Exercise prompt: Write out the data once more, exactly as it reads.

(Saved data entries)
(** * uvw/util.hpp: value utilities of the uvw wrapper

    A shallow embedding of [src/uvw/util.hpp]: the [Flags<E>] bit-mask
    wrapper, [FileDescriptor] and the standard stream constants, the [Addr]
    and [WinSize] values, the [IpTraits] table and the two [details::address]
    overloads that turn a socket address into an [Addr]. *)

From Stdlib Require Import ZArith Bool List String Ascii Lia.
Import ListNotations.

Local Open Scope Z_scope.

(** ** Fixed-width integers

    A C++ integer type is its number of bits and its signedness, and a value
    of the type is a [Z] in its range; [convert] is the conversion of a
    mathematical value to the type (modulo [2 ^ bits]). *)

Record IntType := { bits : positive; is_signed : bool }.

Definition bit_width (t : IntType) : Z := Z.pos (bits t).

Definition int_min (t : IntType) : Z :=
  if is_signed t then - 2 ^ (bit_width t - 1) else 0.

Definition int_max (t : IntType) : Z :=
  if is_signed t then 2 ^ (bit_width t - 1) - 1 else 2 ^ bit_width t - 1.

Definition in_range (t : IntType) (z : Z) : Prop :=
  int_min t <= z <= int_max t.

Definition convert (t : IntType) (z : Z) : Z :=
  if is_signed t
  then (z + 2 ^ (bit_width t - 1)) mod 2 ^ bit_width t - 2 ^ (bit_width t - 1)
  else z mod 2 ^ bit_width t.

Definition int : IntType := {| bits := 32; is_signed := true |}.
Definition unsigned_int : IntType := {| bits := 32; is_signed := false |}.
Definition uint16_t : IntType := {| bits := 16; is_signed := false |}.

(** ** [template<typename E> class Flags] *)

Module Flags.

(** The only data member is [InnerType flags]; the enumeration is a phantom
    parameter of the type. *)
Record Flags (E : Type) := mkFlags { flags : Z }.
Arguments mkFlags {E}.
Arguments flags {E}.

Section FlagsE.

(** [E] is the enumeration, [InnerType] its [std::underlying_type_t] and
    [underlying] the value of each enumerator. *)
Variable E : Type.
Variable InnerType : IntType.
Variable underlying : E -> Z.

(** [static_cast<InnerType>(flag)] *)
Definition toInnerType (flag : E) : Z := convert InnerType (underlying flag).

(** [Flags(E flag)], [Flags(Type f)], [Flags()] *)
Definition of_enum (flag : E) : Flags E := mkFlags (toInnerType flag).
Definition of_raw (f : Z) : Flags E := mkFlags f.
Definition empty : Flags E := mkFlags 0.

(** [operator|(const Flags &)], [operator|(E)]: the operands are promoted,
    or-ed and the result is converted back to [Type]. *)
Definition or (a f : Flags E) : Flags E :=
  of_raw (convert InnerType (Z.lor (flags a) (flags f))).
Definition or_enum (a : Flags E) (flag : E) : Flags E :=
  of_raw (convert InnerType (Z.lor (flags a) (toInnerType flag))).

(** [operator&(const Flags &)], [operator&(E)] *)
Definition and (a f : Flags E) : Flags E :=
  of_raw (convert InnerType (Z.land (flags a) (flags f))).
Definition and_enum (a : Flags E) (flag : E) : Flags E :=
  of_raw (convert InnerType (Z.land (flags a) (toInnerType flag))).

(** [operator bool()]: [!(flags == InnerType{})] *)
Definition to_bool (a : Flags E) : bool := negb (flags a =? 0).

(** [operator Type()] *)
Definition to_raw (a : Flags E) : Z := flags a.

(** A [Flags] object holds a value of [InnerType]. *)
Definition wf (a : Flags E) : Prop := in_range InnerType (flags a).

End FlagsE.

Arguments toInnerType {E}.
Arguments of_enum {E}.
Arguments of_raw {E}.
Arguments empty {E}.
Arguments or {E}.
Arguments or_enum {E}.
Arguments and {E}.
Arguments and_enum {E}.
Arguments to_bool {E}.
Arguments to_raw {E}.
Arguments wf {E}.

End Flags.

(** ** [struct FileDescriptor] and the standard streams

    [uv_file] is [int]. *)

Record FileDescriptor := mkFileDescriptor { fd : Z }.

(** [operator Type()] *)
Definition fd_to_raw (d : FileDescriptor) : Z := fd d.

Definition STDIN : FileDescriptor := mkFileDescriptor 0.
Definition STDOUT : FileDescriptor := mkFileDescriptor 1.
Definition STDERR : FileDescriptor := mkFileDescriptor 2.

(** ** [struct Addr], [struct WinSize] *)

Record Addr := mkAddr { ip : string; port : Z }.
Record WinSize := mkWinSize { width : Z; height : Z }.

(** [Addr addr{}] *)
Definition default_Addr : Addr := mkAddr EmptyString 0.

(** ** [namespace details] *)

Module details.

(** [struct IPv4 { }; struct IPv6 { };] *)
Inductive family := IPv4 | IPv6.

(** *** Byte order

    [ntohs] and [htons] take and return a [uint16_t]: the identity on a
    big-endian host, the exchange of the two octets on a little-endian one. *)

Definition bswap16 (x : Z) : Z :=
  Z.lor (Z.shiftl (Z.land x 255) 8) (Z.land (Z.shiftr x 8) 255).

Definition ntohs (big_endian : bool) (netshort : Z) : Z :=
  let x := convert uint16_t netshort in
  if big_endian then x else bswap16 x.

Definition htons (big_endian : bool) (hostshort : Z) : Z :=
  let x := convert uint16_t hostshort in
  if big_endian then x else bswap16 x.

(** What a host reads from a [uint16_t] object stored as the octets [b0]
    (lower address) and [b1]. *)
Definition load16 (big_endian : bool) (b0 b1 : Z) : Z :=
  if big_endian then Z.lor (Z.shiftl b0 8) b1 else Z.lor (Z.shiftl b1 8) b0.

(** *** The local array [char name[len]]

    [std::string{name}] on an array of [n] characters of which the callee
    stored [name]: the characters before the first [NUL].  Without a [NUL]
    among the stored characters of the array the constructor reads what was
    never written, or past the array: that is undefined, [None]. *)
Fixpoint string_of_array (n : nat) (name : list ascii) : option string :=
  match n, name with
  | S n', c :: rest =>
      if Ascii.eqb c "000"%char then Some EmptyString
      else option_map (String c) (string_of_array n' rest)
  | _, _ => None
  end.

(** *** [IpTraits]

    One entry of the table: the storage type of the family and its two
    primitives.  A pointer argument that the callee fills is modelled as a
    result: [AddrFunc ip port] returns the status and the filled storage,
    [NameFunc src size] the status and the characters stored in [dst]. *)
Record Traits := mkTraits {
  Type_ : Type;
  AddrFunc : string -> Z -> Z * Type_;
  NameFunc : Type_ -> Z -> Z * list ascii
}.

Reply to the task:
(** * uvw/util.hpp: value utilities of the uvw wrapper

    A shallow embedding of [src/uvw/util.hpp]: the [Flags<E>] bit-mask
    wrapper, [FileDescriptor] and the standard stream constants, the [Addr]
    and [WinSize] values, the [IpTraits] table and the two [details::address]
    overloads that turn a socket address into an [Addr]. *)

From Stdlib Require Import ZArith Bool List String Ascii Lia.
Import ListNotations.

Local Open Scope Z_scope.

(** ** Fixed-width integers

    A C++ integer type is its number of bits and its signedness, and a value
    of the type is a [Z] in its range; [convert] is the conversion of a
    mathematical value to the type (modulo [2 ^ bits]). *)

Record IntType := { bits : positive; is_signed : bool }.

Definition bit_width (t : IntType) : Z := Z.pos (bits t).

Definition int_min (t : IntType) : Z :=
  if is_signed t then - 2 ^ (bit_width t - 1) else 0.

Definition int_max (t : IntType) : Z :=
  if is_signed t then 2 ^ (bit_width t - 1) - 1 else 2 ^ bit_width t - 1.

Definition in_range (t : IntType) (z : Z) : Prop :=
  int_min t <= z <= int_max t.

Definition convert (t : IntType) (z : Z) : Z :=
  if is_signed t
  then (z + 2 ^ (bit_width t - 1)) mod 2 ^ bit_width t - 2 ^ (bit_width t - 1)
  else z mod 2 ^ bit_width t.

Definition int : IntType := {| bits := 32; is_signed := true |}.
Definition unsigned_int : IntType := {| bits := 32; is_signed := false |}.
Definition uint16_t : IntType := {| bits := 16; is_signed := false |}.

(** ** [template<typename E> class Flags] *)

Module Flags.

(** The only data member is [InnerType flags]; the enumeration is a phantom
    parameter of the type. *)
Record Flags (E : Type) := mkFlags { flags : Z }.
Arguments mkFlags {E}.
Arguments flags {E}.

Section FlagsE.

(** [E] is the enumeration, [InnerType] its [std::underlying_type_t] and
    [underlying] the value of each enumerator. *)
Variable E : Type.
Variable InnerType : IntType.
Variable underlying : E -> Z.

(** [static_cast<InnerType>(flag)] *)
Definition toInnerType (flag : E) : Z := convert InnerType (underlying flag).

(** [Flags(E flag)], [Flags(Type f)], [Flags()] *)
Definition of_enum (flag : E) : Flags E := mkFlags (toInnerType flag).
Definition of_raw (f : Z) : Flags E := mkFlags f.
Definition empty : Flags E := mkFlags 0.

(** [operator|(const Flags &)], [operator|(E)]: the operands are promoted,
    or-ed and the result is converted back to [Type]. *)
Definition or (a f : Flags E) : Flags E :=
  of_raw (convert InnerType (Z.lor (flags a) (flags f))).
Definition or_enum (a : Flags E) (flag : E) : Flags E :=
  of_raw (convert InnerType (Z.lor (flags a) (toInnerType flag))).

(** [operator&(const Flags &)], [operator&(E)] *)
Definition and (a f : Flags E) : Flags E :=
  of_raw (convert InnerType (Z.land (flags a) (flags f))).
Definition and_enum (a : Flags E) (flag : E) : Flags E :=
  of_raw (convert InnerType (Z.land (flags a) (toInnerType flag))).

(** [operator bool()]: [!(flags == InnerType{})] *)
Definition to_bool (a : Flags E) : bool := negb (flags a =? 0).

(** [operator Type()] *)
Definition to_raw (a : Flags E) : Z := flags a.

(** A [Flags] object holds a value of [InnerType]. *)
Definition wf (a : Flags E) : Prop := in_range InnerType (flags a).

End FlagsE.

Arguments toInnerType {E}.
Arguments of_enum {E}.
Arguments of_raw {E}.
Arguments empty {E}.
Arguments or {E}.
Arguments or_enum {E}.
Arguments and {E}.
Arguments and_enum {E}.
Arguments to_bool {E}.
Arguments to_raw {E}.
Arguments wf {E}.

End Flags.

(** ** [struct FileDescriptor] and the standard streams

    [uv_file] is [int]. *)

Record FileDescriptor := mkFileDescriptor { fd : Z }.

(** [operator Type()] *)
Definition fd_to_raw (d : FileDescriptor) : Z := fd d.

Definition STDIN : FileDescriptor := mkFileDescriptor 0.
Definition STDOUT : FileDescriptor := mkFileDescriptor 1.
Definition STDERR : FileDescriptor := mkFileDescriptor 2.

(** ** [struct Addr], [struct WinSize] *)

Record Addr := mkAddr { ip : string; port : Z }.
Record WinSize := mkWinSize { width : Z; height : Z }.

(** [Addr addr{}] *)
Definition default_Addr : Addr := mkAddr EmptyString 0.

(** ** [namespace details] *)

Module details.

(** [struct IPv4 { }; struct IPv6 { };] *)
Inductive family := IPv4 | IPv6.

(** *** Byte order

    [ntohs] and [htons] take and return a [uint16_t]: the identity on a
    big-endian host, the exchange of the two octets on a little-endian one. *)

Definition bswap16 (x : Z) : Z :=
  Z.lor (Z.shiftl (Z.land x 255) 8) (Z.land (Z.shiftr x 8) 255).

Definition ntohs (big_endian : bool) (netshort : Z) : Z :=
  let x := convert uint16_t netshort in
  if big_endian then x else bswap16 x.

Definition htons (big_endian : bool) (hostshort : Z) : Z :=
  let x := convert uint16_t hostshort in
  if big_endian then x else bswap16 x.

(** What a host reads from a [uint16_t] object stored as the octets [b0]
    (lower address) and [b1]. *)
Definition load16 (big_endian : bool) (b0 b1 : Z) : Z :=
  if big_endian then Z.lor (Z.shiftl b0 8) b1 else Z.lor (Z.shiftl b1 8) b0.

(** *** The local array [char name[len]]

    [std::string{name}] on an array of [n] characters of which the callee
    stored [name]: the characters before the first [NUL].  Without a [NUL]
    among the stored characters of the array the constructor reads what was
    never written, or past the array: that is undefined, [None]. *)
Fixpoint string_of_array (n : nat) (name : list ascii) : option string :=
  match n, name with
  | S n', c :: rest =>
      if Ascii.eqb c "000"%char then Some EmptyString
      else option_map (String c) (string_of_array n' rest)
  | _, _ => None
  end.

(** *** [IpTraits]

    One entry of the table: the storage type of the family and its two
    primitives.  A pointer argument that the callee fills is modelled as a
    result: [AddrFunc ip port] returns the status and the filled storage,
    [NameFunc src size] the status and the characters stored in [dst]. *)
Record Traits := mkTraits {
  Type_ : Type;
  AddrFunc : string -> Z -> Z * Type_;
  NameFunc : Type_ -> Z -> Z * list ascii
}.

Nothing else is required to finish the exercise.